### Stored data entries
========================

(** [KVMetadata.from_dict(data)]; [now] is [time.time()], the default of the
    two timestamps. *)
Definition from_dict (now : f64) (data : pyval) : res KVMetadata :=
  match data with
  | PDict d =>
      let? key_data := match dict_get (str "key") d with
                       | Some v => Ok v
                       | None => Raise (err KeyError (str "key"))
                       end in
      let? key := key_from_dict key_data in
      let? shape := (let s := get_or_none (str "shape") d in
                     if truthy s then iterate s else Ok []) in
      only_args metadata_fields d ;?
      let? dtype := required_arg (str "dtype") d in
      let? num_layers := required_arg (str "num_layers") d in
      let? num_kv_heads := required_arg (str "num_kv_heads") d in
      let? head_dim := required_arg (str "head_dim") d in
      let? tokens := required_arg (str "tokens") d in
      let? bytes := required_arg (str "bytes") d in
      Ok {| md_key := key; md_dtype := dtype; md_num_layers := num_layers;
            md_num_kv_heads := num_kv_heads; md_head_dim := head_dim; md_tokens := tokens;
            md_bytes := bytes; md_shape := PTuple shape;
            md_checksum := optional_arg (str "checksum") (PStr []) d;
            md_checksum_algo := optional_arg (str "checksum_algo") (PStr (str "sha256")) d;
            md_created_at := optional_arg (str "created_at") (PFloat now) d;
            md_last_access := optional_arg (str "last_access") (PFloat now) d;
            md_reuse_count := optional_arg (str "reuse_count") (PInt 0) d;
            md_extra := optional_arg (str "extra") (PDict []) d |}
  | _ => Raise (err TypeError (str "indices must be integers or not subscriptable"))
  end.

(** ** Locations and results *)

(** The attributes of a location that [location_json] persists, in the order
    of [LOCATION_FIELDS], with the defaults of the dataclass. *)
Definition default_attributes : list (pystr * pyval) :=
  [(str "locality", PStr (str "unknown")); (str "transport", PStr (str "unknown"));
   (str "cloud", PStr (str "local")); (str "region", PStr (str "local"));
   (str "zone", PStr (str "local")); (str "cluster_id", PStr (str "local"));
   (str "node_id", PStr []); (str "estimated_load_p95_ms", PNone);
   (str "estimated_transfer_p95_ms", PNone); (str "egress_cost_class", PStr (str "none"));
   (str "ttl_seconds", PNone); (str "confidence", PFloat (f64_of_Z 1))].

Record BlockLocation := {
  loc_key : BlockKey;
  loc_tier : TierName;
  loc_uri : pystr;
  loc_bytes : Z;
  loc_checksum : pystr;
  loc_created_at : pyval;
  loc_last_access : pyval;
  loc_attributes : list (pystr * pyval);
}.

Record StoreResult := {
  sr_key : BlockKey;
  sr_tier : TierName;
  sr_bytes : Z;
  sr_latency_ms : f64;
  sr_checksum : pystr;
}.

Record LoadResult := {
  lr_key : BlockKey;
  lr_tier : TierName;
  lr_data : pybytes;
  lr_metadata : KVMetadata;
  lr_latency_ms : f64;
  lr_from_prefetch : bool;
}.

========================

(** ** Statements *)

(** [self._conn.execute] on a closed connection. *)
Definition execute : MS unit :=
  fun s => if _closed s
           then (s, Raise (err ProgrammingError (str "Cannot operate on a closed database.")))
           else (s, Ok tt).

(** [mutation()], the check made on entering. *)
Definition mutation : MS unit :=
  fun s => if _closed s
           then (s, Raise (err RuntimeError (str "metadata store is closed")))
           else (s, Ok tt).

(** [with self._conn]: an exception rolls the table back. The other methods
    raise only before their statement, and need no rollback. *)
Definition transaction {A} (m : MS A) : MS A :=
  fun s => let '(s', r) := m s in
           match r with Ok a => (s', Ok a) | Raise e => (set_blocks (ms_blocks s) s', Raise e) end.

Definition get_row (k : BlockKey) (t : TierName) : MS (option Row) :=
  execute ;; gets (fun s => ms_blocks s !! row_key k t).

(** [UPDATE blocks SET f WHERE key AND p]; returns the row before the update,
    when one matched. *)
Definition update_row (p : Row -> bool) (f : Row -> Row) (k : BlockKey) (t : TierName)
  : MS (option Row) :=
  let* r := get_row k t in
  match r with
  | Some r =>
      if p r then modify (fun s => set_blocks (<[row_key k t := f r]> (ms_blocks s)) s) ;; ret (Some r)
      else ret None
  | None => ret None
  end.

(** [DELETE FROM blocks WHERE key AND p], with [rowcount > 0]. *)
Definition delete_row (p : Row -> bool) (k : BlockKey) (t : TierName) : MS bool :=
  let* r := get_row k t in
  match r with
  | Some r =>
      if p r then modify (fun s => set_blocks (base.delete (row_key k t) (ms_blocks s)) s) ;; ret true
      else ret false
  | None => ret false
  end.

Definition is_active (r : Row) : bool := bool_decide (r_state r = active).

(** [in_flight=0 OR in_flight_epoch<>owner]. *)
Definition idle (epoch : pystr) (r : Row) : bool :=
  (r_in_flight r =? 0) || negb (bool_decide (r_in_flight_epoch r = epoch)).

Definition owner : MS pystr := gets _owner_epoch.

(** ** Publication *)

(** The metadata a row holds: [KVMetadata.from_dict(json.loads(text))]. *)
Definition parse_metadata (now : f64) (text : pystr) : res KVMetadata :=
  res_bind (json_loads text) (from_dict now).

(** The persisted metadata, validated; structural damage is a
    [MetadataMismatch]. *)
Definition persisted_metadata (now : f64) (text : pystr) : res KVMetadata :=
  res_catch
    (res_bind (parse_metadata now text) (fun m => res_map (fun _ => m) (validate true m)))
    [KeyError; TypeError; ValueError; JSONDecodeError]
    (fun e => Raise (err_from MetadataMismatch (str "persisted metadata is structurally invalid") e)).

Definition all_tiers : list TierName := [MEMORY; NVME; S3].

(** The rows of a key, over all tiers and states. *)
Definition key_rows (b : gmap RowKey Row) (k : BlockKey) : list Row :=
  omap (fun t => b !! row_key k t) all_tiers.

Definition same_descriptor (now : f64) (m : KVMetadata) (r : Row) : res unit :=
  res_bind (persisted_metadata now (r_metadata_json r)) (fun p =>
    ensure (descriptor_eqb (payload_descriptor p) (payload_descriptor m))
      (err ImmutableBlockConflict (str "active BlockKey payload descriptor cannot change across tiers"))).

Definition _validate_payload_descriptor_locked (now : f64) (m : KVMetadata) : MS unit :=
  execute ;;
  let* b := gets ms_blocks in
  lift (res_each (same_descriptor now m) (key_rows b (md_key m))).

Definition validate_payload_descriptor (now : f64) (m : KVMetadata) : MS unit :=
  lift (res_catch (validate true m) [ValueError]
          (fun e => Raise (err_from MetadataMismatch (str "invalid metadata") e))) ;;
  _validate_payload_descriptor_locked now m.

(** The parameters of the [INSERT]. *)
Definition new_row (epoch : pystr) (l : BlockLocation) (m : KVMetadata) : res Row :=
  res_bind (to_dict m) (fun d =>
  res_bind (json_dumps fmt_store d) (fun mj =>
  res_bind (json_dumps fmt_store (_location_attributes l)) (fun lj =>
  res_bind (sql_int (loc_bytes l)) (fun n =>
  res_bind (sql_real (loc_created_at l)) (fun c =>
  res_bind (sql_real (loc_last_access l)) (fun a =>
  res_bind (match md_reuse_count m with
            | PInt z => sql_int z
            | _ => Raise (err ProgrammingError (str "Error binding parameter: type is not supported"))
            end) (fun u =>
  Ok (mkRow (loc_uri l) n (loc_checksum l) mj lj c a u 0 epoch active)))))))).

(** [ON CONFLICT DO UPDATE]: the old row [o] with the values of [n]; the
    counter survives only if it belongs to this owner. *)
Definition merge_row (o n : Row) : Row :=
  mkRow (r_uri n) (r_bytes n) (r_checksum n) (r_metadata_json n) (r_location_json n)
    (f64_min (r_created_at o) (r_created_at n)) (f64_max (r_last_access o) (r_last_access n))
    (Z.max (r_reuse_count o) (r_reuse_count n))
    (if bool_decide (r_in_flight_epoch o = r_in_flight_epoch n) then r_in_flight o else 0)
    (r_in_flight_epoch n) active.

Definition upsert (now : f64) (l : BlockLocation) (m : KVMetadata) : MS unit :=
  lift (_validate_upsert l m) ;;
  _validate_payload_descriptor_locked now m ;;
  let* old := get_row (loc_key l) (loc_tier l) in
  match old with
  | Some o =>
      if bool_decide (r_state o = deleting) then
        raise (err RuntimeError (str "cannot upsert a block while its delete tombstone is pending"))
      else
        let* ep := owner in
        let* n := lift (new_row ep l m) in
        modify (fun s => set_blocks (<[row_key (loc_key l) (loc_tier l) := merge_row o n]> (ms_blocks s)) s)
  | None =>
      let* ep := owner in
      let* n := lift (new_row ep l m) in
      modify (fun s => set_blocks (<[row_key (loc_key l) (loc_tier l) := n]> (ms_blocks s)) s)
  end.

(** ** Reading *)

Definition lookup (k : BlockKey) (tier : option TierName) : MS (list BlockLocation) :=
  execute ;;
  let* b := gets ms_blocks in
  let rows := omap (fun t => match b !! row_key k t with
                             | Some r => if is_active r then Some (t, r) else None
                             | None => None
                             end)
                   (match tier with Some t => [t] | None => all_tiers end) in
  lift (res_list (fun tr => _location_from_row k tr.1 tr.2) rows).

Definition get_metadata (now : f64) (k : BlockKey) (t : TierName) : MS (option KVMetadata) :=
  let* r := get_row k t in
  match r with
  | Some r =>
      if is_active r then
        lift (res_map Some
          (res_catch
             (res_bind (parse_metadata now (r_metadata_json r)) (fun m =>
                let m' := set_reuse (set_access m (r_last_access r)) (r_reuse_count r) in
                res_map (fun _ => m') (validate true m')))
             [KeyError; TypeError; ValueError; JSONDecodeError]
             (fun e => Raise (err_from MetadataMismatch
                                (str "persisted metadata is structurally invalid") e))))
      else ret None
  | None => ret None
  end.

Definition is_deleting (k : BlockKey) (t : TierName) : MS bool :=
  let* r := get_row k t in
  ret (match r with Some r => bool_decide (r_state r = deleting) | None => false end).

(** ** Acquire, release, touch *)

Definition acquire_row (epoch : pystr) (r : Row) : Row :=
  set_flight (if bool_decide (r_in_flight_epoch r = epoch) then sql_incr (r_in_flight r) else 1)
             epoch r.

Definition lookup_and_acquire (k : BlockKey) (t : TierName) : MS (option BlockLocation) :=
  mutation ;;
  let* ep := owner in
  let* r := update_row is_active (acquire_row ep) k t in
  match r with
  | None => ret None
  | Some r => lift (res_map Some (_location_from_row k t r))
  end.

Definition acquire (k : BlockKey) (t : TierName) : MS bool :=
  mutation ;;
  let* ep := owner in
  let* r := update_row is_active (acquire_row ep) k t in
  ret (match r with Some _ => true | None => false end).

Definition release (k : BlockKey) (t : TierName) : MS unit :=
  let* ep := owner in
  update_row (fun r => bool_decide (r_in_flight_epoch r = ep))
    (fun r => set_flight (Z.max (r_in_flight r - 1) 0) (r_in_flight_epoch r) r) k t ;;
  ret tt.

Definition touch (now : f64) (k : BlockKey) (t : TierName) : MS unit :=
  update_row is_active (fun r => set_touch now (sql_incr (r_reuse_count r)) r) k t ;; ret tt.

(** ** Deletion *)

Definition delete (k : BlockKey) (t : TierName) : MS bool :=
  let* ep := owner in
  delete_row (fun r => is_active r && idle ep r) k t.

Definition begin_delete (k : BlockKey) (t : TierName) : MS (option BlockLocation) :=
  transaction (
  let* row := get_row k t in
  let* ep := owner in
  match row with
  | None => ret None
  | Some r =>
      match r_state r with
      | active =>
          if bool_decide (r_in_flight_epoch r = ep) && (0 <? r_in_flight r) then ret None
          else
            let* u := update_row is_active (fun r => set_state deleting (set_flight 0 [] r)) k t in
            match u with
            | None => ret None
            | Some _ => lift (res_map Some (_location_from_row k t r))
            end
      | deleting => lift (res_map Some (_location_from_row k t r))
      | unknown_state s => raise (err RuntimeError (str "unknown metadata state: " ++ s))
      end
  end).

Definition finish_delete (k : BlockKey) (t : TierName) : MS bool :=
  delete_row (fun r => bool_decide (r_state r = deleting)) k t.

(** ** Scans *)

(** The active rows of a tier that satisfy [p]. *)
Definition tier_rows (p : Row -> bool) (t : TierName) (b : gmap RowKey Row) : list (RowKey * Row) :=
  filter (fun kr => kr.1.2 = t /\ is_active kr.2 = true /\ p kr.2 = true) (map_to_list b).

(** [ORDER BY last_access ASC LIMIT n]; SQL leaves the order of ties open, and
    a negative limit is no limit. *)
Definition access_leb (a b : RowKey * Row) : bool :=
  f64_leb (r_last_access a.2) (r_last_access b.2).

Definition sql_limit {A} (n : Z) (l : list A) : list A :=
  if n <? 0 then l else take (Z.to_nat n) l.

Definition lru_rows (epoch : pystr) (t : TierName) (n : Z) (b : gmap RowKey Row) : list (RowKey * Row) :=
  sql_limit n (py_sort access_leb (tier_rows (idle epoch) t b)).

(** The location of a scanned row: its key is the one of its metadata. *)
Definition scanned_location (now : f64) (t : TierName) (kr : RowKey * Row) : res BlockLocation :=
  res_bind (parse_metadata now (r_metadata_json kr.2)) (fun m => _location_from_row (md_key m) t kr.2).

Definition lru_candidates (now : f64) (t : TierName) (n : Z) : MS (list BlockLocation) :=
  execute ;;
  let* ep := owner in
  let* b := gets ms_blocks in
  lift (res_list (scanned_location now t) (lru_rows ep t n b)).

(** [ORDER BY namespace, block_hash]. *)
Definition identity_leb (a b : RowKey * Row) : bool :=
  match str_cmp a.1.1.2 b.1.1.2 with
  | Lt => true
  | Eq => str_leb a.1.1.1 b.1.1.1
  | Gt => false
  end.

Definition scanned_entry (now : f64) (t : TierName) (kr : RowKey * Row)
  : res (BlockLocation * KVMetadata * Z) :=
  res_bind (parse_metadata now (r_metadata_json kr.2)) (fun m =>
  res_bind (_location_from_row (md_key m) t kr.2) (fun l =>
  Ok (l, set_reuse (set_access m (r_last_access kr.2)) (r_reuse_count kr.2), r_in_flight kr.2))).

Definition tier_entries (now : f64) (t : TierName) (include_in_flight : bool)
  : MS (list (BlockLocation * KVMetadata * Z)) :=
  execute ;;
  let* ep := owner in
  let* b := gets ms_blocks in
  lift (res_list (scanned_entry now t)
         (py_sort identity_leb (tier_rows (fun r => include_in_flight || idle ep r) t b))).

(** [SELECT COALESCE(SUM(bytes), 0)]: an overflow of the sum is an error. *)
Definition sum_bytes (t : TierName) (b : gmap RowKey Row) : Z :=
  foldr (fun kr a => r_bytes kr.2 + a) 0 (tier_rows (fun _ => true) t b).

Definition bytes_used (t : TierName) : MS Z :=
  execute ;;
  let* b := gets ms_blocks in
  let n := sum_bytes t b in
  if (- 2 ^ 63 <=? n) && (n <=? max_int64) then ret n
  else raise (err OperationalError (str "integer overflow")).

========================

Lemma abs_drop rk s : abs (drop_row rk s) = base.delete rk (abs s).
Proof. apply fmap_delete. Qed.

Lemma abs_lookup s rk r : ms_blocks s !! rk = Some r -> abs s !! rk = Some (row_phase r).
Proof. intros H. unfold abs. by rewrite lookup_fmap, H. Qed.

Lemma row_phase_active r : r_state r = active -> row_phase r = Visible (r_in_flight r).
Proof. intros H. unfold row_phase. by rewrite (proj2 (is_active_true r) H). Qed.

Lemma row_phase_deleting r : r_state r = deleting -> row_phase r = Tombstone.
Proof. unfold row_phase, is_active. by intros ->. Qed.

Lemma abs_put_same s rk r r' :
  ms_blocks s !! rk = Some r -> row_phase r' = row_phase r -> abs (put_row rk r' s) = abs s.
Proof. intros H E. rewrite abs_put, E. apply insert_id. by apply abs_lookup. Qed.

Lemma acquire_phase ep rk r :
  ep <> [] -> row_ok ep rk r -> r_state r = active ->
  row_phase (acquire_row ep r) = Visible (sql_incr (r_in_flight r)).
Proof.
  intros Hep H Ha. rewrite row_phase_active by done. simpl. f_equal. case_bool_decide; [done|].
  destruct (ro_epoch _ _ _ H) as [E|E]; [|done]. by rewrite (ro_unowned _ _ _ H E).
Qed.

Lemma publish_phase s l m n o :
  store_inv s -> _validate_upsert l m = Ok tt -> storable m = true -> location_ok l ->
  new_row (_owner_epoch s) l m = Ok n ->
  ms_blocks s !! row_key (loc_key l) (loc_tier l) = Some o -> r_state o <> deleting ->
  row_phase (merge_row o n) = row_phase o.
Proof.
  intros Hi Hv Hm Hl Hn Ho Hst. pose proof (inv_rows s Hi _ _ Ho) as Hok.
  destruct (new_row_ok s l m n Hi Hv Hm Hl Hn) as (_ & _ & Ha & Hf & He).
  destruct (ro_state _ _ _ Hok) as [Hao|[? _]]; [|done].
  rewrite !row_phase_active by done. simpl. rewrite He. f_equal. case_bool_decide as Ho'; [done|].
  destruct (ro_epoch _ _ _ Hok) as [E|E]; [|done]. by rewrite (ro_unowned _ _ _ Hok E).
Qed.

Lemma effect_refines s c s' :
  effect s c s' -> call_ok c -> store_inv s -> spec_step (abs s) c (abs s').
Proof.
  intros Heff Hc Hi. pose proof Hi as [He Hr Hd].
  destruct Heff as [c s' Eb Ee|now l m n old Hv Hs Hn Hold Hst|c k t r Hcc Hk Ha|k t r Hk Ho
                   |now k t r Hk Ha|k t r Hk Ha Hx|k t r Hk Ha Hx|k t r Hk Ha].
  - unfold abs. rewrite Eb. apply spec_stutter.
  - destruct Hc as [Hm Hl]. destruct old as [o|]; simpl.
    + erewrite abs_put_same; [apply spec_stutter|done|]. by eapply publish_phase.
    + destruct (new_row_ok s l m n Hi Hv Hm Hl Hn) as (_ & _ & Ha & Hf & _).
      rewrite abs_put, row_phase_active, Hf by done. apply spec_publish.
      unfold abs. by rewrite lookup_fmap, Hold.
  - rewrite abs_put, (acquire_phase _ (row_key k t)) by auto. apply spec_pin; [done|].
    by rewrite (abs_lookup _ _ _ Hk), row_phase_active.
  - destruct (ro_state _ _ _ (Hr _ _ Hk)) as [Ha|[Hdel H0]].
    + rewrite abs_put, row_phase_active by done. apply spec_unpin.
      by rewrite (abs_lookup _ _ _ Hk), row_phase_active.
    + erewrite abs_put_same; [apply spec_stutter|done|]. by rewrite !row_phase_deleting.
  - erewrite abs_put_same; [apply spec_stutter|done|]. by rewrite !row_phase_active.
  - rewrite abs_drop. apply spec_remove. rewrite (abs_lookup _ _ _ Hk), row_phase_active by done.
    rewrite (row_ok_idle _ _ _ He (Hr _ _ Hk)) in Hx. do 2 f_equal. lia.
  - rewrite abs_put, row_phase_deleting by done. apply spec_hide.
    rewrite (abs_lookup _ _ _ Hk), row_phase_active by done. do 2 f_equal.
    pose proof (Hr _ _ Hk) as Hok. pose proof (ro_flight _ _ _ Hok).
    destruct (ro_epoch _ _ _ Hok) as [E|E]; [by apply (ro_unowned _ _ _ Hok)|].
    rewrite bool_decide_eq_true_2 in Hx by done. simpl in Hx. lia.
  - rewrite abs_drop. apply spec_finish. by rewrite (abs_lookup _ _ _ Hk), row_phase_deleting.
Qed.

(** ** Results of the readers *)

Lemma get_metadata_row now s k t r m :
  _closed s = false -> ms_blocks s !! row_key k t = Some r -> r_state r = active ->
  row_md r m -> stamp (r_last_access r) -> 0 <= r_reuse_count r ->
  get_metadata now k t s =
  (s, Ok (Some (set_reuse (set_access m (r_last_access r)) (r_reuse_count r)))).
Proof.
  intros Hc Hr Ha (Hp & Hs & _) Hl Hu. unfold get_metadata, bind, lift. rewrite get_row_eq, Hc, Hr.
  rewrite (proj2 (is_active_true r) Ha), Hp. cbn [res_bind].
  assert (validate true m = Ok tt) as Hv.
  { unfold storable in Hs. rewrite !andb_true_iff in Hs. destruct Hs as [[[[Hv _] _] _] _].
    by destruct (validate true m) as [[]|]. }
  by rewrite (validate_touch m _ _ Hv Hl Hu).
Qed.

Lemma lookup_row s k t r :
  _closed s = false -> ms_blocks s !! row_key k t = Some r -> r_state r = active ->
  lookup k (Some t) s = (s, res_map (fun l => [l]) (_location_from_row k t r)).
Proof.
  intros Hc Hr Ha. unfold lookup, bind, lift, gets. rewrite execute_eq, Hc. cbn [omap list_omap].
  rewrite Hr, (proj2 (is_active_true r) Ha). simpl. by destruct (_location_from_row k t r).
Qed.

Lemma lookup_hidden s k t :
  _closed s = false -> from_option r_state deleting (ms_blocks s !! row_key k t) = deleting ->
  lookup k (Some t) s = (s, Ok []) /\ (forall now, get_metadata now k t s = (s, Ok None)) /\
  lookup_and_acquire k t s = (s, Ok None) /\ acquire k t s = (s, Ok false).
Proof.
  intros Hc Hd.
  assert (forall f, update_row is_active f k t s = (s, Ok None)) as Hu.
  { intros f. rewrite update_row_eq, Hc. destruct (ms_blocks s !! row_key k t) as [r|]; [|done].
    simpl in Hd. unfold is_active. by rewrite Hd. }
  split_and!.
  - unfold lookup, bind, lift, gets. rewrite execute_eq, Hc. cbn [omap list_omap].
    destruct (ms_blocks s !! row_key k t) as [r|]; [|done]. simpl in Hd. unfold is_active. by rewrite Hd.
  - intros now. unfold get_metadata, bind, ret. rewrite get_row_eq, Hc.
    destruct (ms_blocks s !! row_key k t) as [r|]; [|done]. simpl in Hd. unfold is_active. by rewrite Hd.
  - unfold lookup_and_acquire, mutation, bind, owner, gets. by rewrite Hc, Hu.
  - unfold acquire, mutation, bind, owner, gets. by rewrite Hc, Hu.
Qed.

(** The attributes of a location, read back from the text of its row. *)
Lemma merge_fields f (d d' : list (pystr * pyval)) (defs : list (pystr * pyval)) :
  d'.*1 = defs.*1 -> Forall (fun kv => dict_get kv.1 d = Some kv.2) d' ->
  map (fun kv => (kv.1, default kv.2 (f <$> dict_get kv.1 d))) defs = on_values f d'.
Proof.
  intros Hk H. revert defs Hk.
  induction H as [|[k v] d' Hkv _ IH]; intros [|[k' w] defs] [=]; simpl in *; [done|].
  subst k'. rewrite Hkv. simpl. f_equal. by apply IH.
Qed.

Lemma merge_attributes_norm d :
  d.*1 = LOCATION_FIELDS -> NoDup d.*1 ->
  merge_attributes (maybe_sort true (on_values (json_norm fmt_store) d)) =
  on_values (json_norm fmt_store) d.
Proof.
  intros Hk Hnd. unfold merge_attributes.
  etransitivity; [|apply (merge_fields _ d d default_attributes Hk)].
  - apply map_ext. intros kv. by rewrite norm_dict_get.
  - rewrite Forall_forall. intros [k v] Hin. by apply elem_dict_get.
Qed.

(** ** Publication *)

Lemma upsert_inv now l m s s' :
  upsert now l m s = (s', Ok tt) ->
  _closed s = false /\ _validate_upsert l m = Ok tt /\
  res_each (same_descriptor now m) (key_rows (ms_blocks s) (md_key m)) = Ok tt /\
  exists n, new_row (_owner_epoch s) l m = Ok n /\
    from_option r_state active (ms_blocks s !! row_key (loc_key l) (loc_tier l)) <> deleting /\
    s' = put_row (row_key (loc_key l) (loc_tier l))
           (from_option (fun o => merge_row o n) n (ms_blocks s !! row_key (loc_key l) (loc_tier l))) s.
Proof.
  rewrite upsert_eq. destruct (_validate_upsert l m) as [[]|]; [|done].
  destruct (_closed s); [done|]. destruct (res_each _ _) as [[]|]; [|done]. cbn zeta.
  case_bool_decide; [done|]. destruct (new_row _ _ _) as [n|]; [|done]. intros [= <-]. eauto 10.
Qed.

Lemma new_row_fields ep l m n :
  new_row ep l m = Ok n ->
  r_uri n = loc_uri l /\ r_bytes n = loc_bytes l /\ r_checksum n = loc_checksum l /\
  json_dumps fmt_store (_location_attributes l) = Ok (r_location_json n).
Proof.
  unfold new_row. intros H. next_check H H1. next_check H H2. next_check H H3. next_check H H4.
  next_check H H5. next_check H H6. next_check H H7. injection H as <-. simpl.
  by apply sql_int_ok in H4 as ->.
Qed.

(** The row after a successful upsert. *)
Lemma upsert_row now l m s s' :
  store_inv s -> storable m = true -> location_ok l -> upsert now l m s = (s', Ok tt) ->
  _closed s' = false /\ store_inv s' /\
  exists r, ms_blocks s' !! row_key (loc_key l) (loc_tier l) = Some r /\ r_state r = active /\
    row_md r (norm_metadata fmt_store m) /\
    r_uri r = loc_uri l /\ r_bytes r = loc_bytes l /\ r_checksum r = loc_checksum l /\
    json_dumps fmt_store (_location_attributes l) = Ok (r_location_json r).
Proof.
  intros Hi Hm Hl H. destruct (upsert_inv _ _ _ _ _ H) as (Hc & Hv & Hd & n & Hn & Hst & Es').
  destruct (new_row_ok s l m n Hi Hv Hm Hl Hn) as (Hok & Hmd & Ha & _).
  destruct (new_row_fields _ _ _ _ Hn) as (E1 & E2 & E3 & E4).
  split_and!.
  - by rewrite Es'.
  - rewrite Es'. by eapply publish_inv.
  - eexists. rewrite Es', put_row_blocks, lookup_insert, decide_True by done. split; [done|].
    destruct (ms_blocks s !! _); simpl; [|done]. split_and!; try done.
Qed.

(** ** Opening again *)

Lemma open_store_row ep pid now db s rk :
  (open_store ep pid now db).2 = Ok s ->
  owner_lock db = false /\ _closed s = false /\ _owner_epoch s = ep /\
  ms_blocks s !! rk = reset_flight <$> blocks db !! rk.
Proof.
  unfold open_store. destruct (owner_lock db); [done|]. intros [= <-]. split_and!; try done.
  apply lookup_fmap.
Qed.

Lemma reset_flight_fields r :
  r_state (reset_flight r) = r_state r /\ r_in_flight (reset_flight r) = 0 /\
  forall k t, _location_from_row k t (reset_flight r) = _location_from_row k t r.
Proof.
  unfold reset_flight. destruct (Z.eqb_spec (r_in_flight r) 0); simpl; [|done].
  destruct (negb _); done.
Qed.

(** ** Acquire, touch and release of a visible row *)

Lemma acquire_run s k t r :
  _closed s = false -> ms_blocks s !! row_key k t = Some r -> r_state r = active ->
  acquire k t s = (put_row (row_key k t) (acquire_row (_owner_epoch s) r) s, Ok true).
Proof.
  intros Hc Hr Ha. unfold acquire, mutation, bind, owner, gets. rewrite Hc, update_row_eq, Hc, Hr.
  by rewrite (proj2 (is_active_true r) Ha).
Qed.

========================

### Goal of the exercise
Please give the number of lines in the entries that contain the word "transaction", and nothing besides it.

### Problem solution
2